### WORK INSTRUCTION
Transcribe exactly everything in the data below from the line containing "None => specialAuthority sch rest" down to the line containing "(** [url.protocol], [url.pathname], [url.search], [url.hash]", both lines included and nothing further.
[Opening DATA SECTION section]
(** ** Authentication *)

(** C10. The body is parsed before the status is looked at: whatever the
    status of the token endpoint's answer (a non-200 one in particular),
    a body that is not JSON makes [authenticate] raise the parse error,
    not the authentication error, and both token fields stay as they
    were. *)
Theorem authenticate_parses_before_status (w : World) (st : St)
    (url : string) (auth : Authorization) (data : list (string * string))
    (resp : Response) :
  EvPost url auth data (Ok resp) ∈ events_of (authenticate w) st ->
  json resp = None ->
  fst (authenticate w st) = Raise JSONDecodeError
  /\ fst (authenticate w st) <> Raise auth_error
  /\ token_state (snd (authenticate w st)) = token_state st.
Proof.
  destruct st as [[cid sec tu bu at_ te] tr].
  unfold events_of, token_state, authenticate, client_id, client_secret.
  run; events; intros Hin Hjson; pick_event Hin; try congruence; done.
Qed.

Lemma authenticate_parses_before_status_witness :
  let w := fixed_world ∅ 100 gateway_failure empty_response in
  status_code gateway_failure <> 200%Z
  /\ fst (authenticate w stale) = Raise JSONDecodeError
  /\ fst (authenticate w stale) <> Raise auth_error
  /\ token_state (snd (authenticate w stale)) = token_state stale.
Proof.
  split; [discriminate |].
  apply (authenticate_parses_before_status
           (fixed_world ∅ 100 gateway_failure empty_response) stale
           "https://accounts.spotify.com/api/token"
           (Basic (b64encode "id:secret"))
           [("grant_type", "client_credentials")]
           gateway_failure).
  - vm_compute. apply list_elem_of_here.
  - reflexivity.
Defined.

(** What a non-200 answer of the token endpoint does: [authenticate]
    raises and leaves both token fields as they were; the exception is
    the authentication error when the body is JSON, and the parse error
    when it is not. *)
Theorem authenticate_non_200 (w : World) (st : St)
    (url : string) (auth : Authorization) (data : list (string * string))
    (resp : Response) :
  EvPost url auth data (Ok resp) ∈ events_of (authenticate w) st ->
  status_code resp <> 200%Z ->
  fst (authenticate w st)
  = match json resp with
    | Some _ => Raise auth_error
    | None => Raise JSONDecodeError
    end
  /\ token_state (snd (authenticate w st)) = token_state st.
Proof.
  destruct st as [[cid sec tu bu at_ te] tr].
  unfold events_of, token_state, authenticate, client_id, client_secret.
  run; events; intros Hin Hst; pick_event Hin; try congruence; done.
Qed.

Lemma authenticate_non_200_witness :
  let w := fixed_world ∅ 100 invalid_client empty_response in
  fst (authenticate w stale) = Raise auth_error
  /\ token_state (snd (authenticate w stale)) = token_state stale.
Proof.
  apply (authenticate_non_200
           (fixed_world ∅ 100 invalid_client empty_response) stale
           "https://accounts.spotify.com/api/token"
           (Basic (b64encode "id:secret"))
           [("grant_type", "client_credentials")]
           invalid_client).
  - vm_compute. apply list_elem_of_here.
  - discriminate.
Defined.

(** C4, where the code departs from it. The token endpoint answers 503
    with an HTML page for a body: [authenticate] parses the body before
    it looks at the status, and raises the parse error where the branch
    for a non-200 status would have raised the authentication error;
    both token fields stay as they were. *)
Lemma authenticate_non_200_parse_error :
  let w := fixed_world ∅ 100 gateway_failure empty_response in
  events_of (authenticate w) stale
  = [EvPost "https://accounts.spotify.com/api/token"
       (Basic (b64encode "id:secret"))
       [("grant_type", "client_credentials")] (Ok gateway_failure)]
  /\ status_code gateway_failure <> 200%Z
  /\ fst (authenticate w stale) = Raise JSONDecodeError
  /\ fst (authenticate w stale) <> Raise auth_error
  /\ token_state (snd (authenticate w stale)) = token_state stale.
Proof.
  vm_compute. repeat split; discriminate.
Qed.
(** * card_library: a shallow embedding of [cards.py]

    The Python module defines three classes, [Card], [Joker] (a subclass of
    [Card]) and [Deck], and one helper, [_flatten_nested_collections].  The
    embedding keeps the source's names, a class being a module.

    - Python values that reach the modelled methods are the inductive [pyval].
    - Exceptions are the enumeration [exn]; a method that may raise returns
      [result A].
    - A [Deck] is its attribute [cards], a Python list of card objects; the
      mutating methods take the list and return the new list.
    - The two class variables of [Card] that can be changed at run time are
      the record [config], passed to every method that reads them. *)

From Stdlib Require Import ZArith Lia Permutation Ascii.
From stdpp Require Import base list gmap strings sorting pretty.

Local Open Scope Z_scope.
Local Set Warnings "-register-all".

(** ** Exceptions and the error monad *)

Inductive exn : Set :=
| TypeError
| ValueError
| IndexError
| UnboundLocalError.

Inductive result (A : Type) : Type :=
| Ok (a : A)
| Raise (e : exn).
Arguments Ok {A} a.
Arguments Raise {A} e.

#[global] Instance result_ret : MRet result := λ A a, Ok a.
#[global] Instance result_bind : MBind result := λ A B f m,
  match m with
  | Ok a => f a
  | Raise e => Raise e
  end.

#[global] Instance exn_eq_dec : EqDecision exn.
Proof. solve_decision. Defined.

(** [raises m e]: the computation ends by raising exactly [e]. *)
Definition raises {A} (m : result A) (e : exn) : Prop := m = Raise e.

(** Monadic map and filter: a Python comprehension whose body may raise stops
    at the first element whose body raises. *)
Fixpoint mapM {A B} (f : A → result B) (l : list A) : result (list B) :=
  match l with
  | [] => Ok []
  | x :: l' => y ← f x; ys ← mapM f l'; Ok (y :: ys)
  end.

Fixpoint filterM {A} (f : A → result bool) (l : list A) : result (list A) :=
  match l with
  | [] => Ok []
  | x :: l' =>
      match f x with
      | Ok b => ys ← filterM f l'; Ok (if b then x :: ys else ys)
      | Raise e => Raise e
      end
  end.

(** A [for] loop that updates an accumulator and may raise. *)
Fixpoint foldM {A B} (f : B → A → result B) (acc : B) (l : list A) : result B :=
  match l with
  | [] => Ok acc
  | x :: l' => acc' ← f acc x; foldM f acc' l'
  end.

(** ** Card objects and Python values *)

(** [type(c)] of a card object: [Card] or its subclass [Joker]. *)
Inductive card_class : Set := CardT | JokerT.

#[global] Instance card_class_eq_dec : EqDecision card_class.
Proof. solve_decision. Defined.

(** The instance attributes set by [Card.__init__] / [Joker.__init__]. *)
Record card : Set := mkCard {
  cls : card_class;
  rank : Z;
  suit : Z;
  color : bool;
  face_card : bool
}.

#[global] Instance card_eq_dec : EqDecision card.
Proof. solve_decision. Defined.

(** The values the modelled methods receive: [None], booleans, integers,
    strings, lists, tuples, card objects, decks and slice objects (whose three
    fields are [None] or an integer). *)
Inductive pyval : Type :=
| VNone
| VBool (b : bool)
| VInt (z : Z)
| VStr (s : string)
| VList (items : list pyval)
| VTuple (items : list pyval)
| VCard (c : card)
| VDeck (cards : list card)
| VSlice (start stop step : option Z).

(** [type(v) in [Card, Joker]] *)
Definition is_card (v : pyval) : bool :=
  match v with VCard _ => true | _ => false end.
(** Authority state, host state and port state, then the path. *)
Definition authority (special : bool) (sch : string) (s : string) : option t :=
  let '(auth, rest) := span (fun c => isSlash special c || oneOf "?#" c) s in
  let '(creds, hostport, atSignSeen) :=
    match cutAtLast "@" auth with
    | Some (c, h) => (c, h, true)
    | None => (EmptyString, auth, false)
    end in
  let '(user, pass) :=
    match JS.cutAt ":" creds with
    | Some (u, p) => (u, p)
    | None => (creds, EmptyString)
    end in
  if atSignSeen && String.eqb hostport "" then None
  else
    let '(hostname, portDigits) :=
      match JS.cutAt ":" hostport with
      | Some (h, p) => (h, Some p)
      | None => (hostport, None)
      end in
    if String.eqb hostname "" && (special || bool_decide (portDigits <> None)) then None
    else
      match parseHost special hostname, parsePort sch (default EmptyString portDigits) with
      | Some h, Some p =>
          Some (pathStart special rest
                  (mk sch (percentEncode userinfoSet user) (percentEncode userinfoSet pass)
                      (Some h) p (Segments []) None None))
      | _, _ => None
      end.

(** Special authority slashes state and special authority ignore slashes
    state: every leading slash or backslash is skipped. *)
Definition specialAuthority (sch : string) (s : string) : option t :=
  authority true sch (dropWhileS (isSlash true) s).

Definition segmentsOf (u : t) : list string :=
  match path u with Segments l => l | Opaque _ => [] end.

(** Relative slash state. *)
Definition relativeSlash (b : t) (s : string) : option t :=
  let special := isSpecial (scheme b) in
  let fromBase := mk (scheme b) (username b) (password b) (host b) (port b)
                     (Segments []) None None in
  match s with
  | String c r =>
      if special && isSlash true c then specialAuthority (scheme b) r
      else if Ascii.eqb c "/" then authority false (scheme b) r
      else Some (pathAndAfter special [] s fromBase)
  | EmptyString => Some (pathAndAfter special [] s fromBase)
  end.

(** Relative state. *)
Definition relative (b : t) (s : string) : option t :=
  let special := isSpecial (scheme b) in
  let copy q := mk (scheme b) (username b) (password b) (host b) (port b)
                   (path b) q None in
  match s with
  | EmptyString => Some (copy (query b))
  | String c r =>
      if isSlash special c then relativeSlash b r
      else if Ascii.eqb c "?" then Some (queryState special r (copy None))
      else if Ascii.eqb c "#" then Some (fragmentState r (copy (query b)))
      else Some (pathAndAfter special (JS.dropLast (segmentsOf b)) s (copy None))
  end.

(** Opaque path state. *)
Definition opaquePath (sch : string) (s : string) : t :=
  let '(p, tail) := span (oneOf "?#") s in
  afterPath false tail
    (mk sch EmptyString EmptyString None None (Opaque (percentEncode c0ControlSet p)) None None).

(** No scheme state. *)
Definition noScheme (base : option t) (s : string) : option t :=
  match base with
  | None => None
  | Some b =>
      match path b with
      | Opaque _ =>
          match s with
          | String c r =>
              if Ascii.eqb c "#"
              then Some (fragmentState r (mk (scheme b) (username b) (password b) (host b)
                                             (port b) (path b) (query b) None))
              else None
          | EmptyString => None
          end
      | Segments _ => if String.eqb (scheme b) "file" then None else relative b s
      end
  end.

(** The basic URL parser: [new URL(input)] for [base = None],
    [new URL(input, base)] otherwise; [None] is the TypeError. *)
Definition parseWith (base : option t) (input : string) : option t :=
  let s := preprocess input in
  match scanScheme s with
  | Some (sch, rest) =>
      if String.eqb sch "file" then None
      else if isSpecial sch then
        match base with
        | Some b =>
            if String.eqb (scheme b) sch && negb (JS.startsWith rest "//")
            then relative b rest
            else specialAuthority sch rest
        | None => specialAuthority sch rest
        end
      else
        match rest with
        | String "/" (String "/" r) => authority false sch r
        | String "/" r =>
            Some (pathAndAfter false [] r
                    (mk sch EmptyString EmptyString None None (Segments []) None None))
        | _ => Some (opaquePath sch rest)
        end
  | None => noScheme base s
  end.

Definition parse : string -> option t := parseWith None.

(** URL path serializer. *)
Definition serializePath (p : Path) : string :=
  match p with
  | Opaque s => s
  | Segments l => fold_right (fun seg out => "/" ++ seg ++ out) "" l
  end.

(** URL serializer: [url.href]. *)
Definition href (u : t) : string :=
  scheme u ++ ":" ++
  match host u with
  | Some h =>
      "//" ++
      (if String.eqb (username u) "" && String.eqb (password u) "" then ""
       else username u ++
            (if String.eqb (password u) "" then "" else ":" ++ password u) ++ "@") ++
      h ++
      match port u with Some p => ":" ++ JS.showZ p | None => "" end
  | None =>
      match path u with
      | Segments (EmptyString :: _ :: _) => "/."
      | _ => ""
      end
  end ++
  serializePath (path u) ++
  match query u with Some q => "?" ++ q | None => "" end ++
  match fragment u with Some f => "#" ++ f | None => "" end.

(** [url.protocol], [url.pathname], [url.search], [url.hash] *)
Definition protocol (u : t) : string := scheme u ++ ":".
Definition pathname (u : t) : string := serializePath (path u).
Definition search (u : t) : string :=
  match query u with
  | Some (String c q) => "?" ++ String c q
  | _ => ""
  end.
Definition hash (u : t) : string :=
  match fragment u with
  | Some (String c f) => "#" ++ String c f
  | _ => ""
  end.

Definition tupleOrigin (u : t) : string :=
  scheme u ++ "://" ++ default "" (host u) ++
  match port u with Some p => ":" ++ JS.showZ p | None => "" end.

Definition hasTupleOrigin (sch : string) : bool :=
  JS.some (String.eqb sch) ["ftp"; "http"; "https"; "ws"; "wss"].

(** [url.origin] *)
Definition origin (u : t) : string :=
  if hasTupleOrigin (scheme u) then tupleOrigin u
  else if String.eqb (scheme u) "blob" then
    match parse (serializePath (path u)) with
    | Some inner =>
        if JS.some (String.eqb (scheme inner)) ["http"; "https"]
        then tupleOrigin inner else "null"
    | None => "null"
    end
  else "null".

(** [url.hash = ''] *)
Definition clearHash (u : t) : t :=
  mk (scheme u) (username u) (password u) (host u) (port u) (path u) (query u) None.

(** [url.pathname = v]: nothing for an opaque path; otherwise the path is
    emptied and [v] parsed from the path start state, where [?] and [#] are
    ordinary characters. *)
Definition setPathname (v : string) (u : t) : t :=
  match path u with
  | Opaque _ => u
  | Segments _ =>
      let special := isSpecial (scheme u) in
      let v := filterS (fun c => negb (isTabOrNewline c)) v in
      let body :=
        match v with
        | String c r => if isSlash special c then r else v
        | EmptyString => v
        end in
      if negb special && String.eqb v "" then
        withPath (Segments (if bool_decide (host u = None) then [EmptyString] else [])) u
      else withPath (Segments (pathState (buffersOf special body) [])) u
  end.

(** *** application/x-www-form-urlencoded *)

Definition plusToSpace (c : ascii) : ascii := if Ascii.eqb c "+" then " "%char else c.

Definition decodeComponent (s : string) : string := percentDecode (JS.mapS plusToSpace s).

Definition parseUrlencoded (q : string) : list (string * string) :=
  map (fun piece =>
         match JS.cutAt "=" piece with
         | Some (n, v) => (decodeComponent n, decodeComponent v)
         | None => (decodeComponent piece, EmptyString)
         end)
      (filter (fun piece => piece <> EmptyString) (JS.split "&" q)).
(** ** Lookup *)

(** C1. For every map [m] given to the constructor and every key [k]: when
    [k] is bound to [r] in [m], [record k] on the constructed instance is an
    iterator that dereferences to the binding [(k, r)]; when [k] is not
    bound in [m], [record k] is the end iterator, dereferences to nothing,
    and the bindings of the instance are still those of [m] (no record has
    been made up and stored). *)
Theorem record_lookup_correct (m : map TreeRecord) (k : string) :
  (forall r, bound m k r ->
     deref (records (Tree_ctor m)) (record (Tree_ctor m) k) = Some (k, r)) /\
  (~ contains m k ->
     record (Tree_ctor m) k = cend (records (Tree_ctor m)) /\
     deref (records (Tree_ctor m)) (record (Tree_ctor m) k) = None /\
     to_list (records (fst (call_record (Tree_ctor m) k))) = to_list m).
Proof.
  split.
  - intros r Hr. unfold record. cbn [records Tree_ctor]. now apply find_bound.
  - intros Hnot. unfold record. cbn [records Tree_ctor call_record fst].
    rewrite (find_not_contains m k Hnot). split; [reflexivity|].
    split; [apply deref_cend | reflexivity].
Qed.

(** C7. On an instance constructed from the empty map, [record k] is the
    end iterator for every string [k], and it dereferences to nothing. *)
Theorem record_on_empty (k : string) :
  record (Tree_ctor (empty TreeRecord)) k
    = cend (records (Tree_ctor (empty TreeRecord))) /\
  deref (records (Tree_ctor (empty TreeRecord)))
        (record (Tree_ctor (empty TreeRecord)) k) = None.
Proof. split; reflexivity. Qed.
[Closing DATA SECTION section]
### FINISHED EXERCISE
        | None => specialAuthority sch rest
        end
      else
        match rest with
        | String "/" (String "/" r) => authority false sch r
        | String "/" r =>
            Some (pathAndAfter false [] r
                    (mk sch EmptyString EmptyString None None (Segments []) None None))
        | _ => Some (opaquePath sch rest)
        end
  | None => noScheme base s
  end.

Definition parse : string -> option t := parseWith None.

(** URL path serializer. *)
Definition serializePath (p : Path) : string :=
  match p with
  | Opaque s => s
  | Segments l => fold_right (fun seg out => "/" ++ seg ++ out) "" l
  end.

(** URL serializer: [url.href]. *)
Definition href (u : t) : string :=
  scheme u ++ ":" ++
  match host u with
  | Some h =>
      "//" ++
      (if String.eqb (username u) "" && String.eqb (password u) "" then ""
       else username u ++
            (if String.eqb (password u) "" then "" else ":" ++ password u) ++ "@") ++
      h ++
      match port u with Some p => ":" ++ JS.showZ p | None => "" end
  | None =>
      match path u with
      | Segments (EmptyString :: _ :: _) => "/."
      | _ => ""
      end
  end ++
  serializePath (path u) ++
  match query u with Some q => "?" ++ q | None => "" end ++
  match fragment u with Some f => "#" ++ f | None => "" end.

(** [url.protocol], [url.pathname], [url.search], [url.hash] *)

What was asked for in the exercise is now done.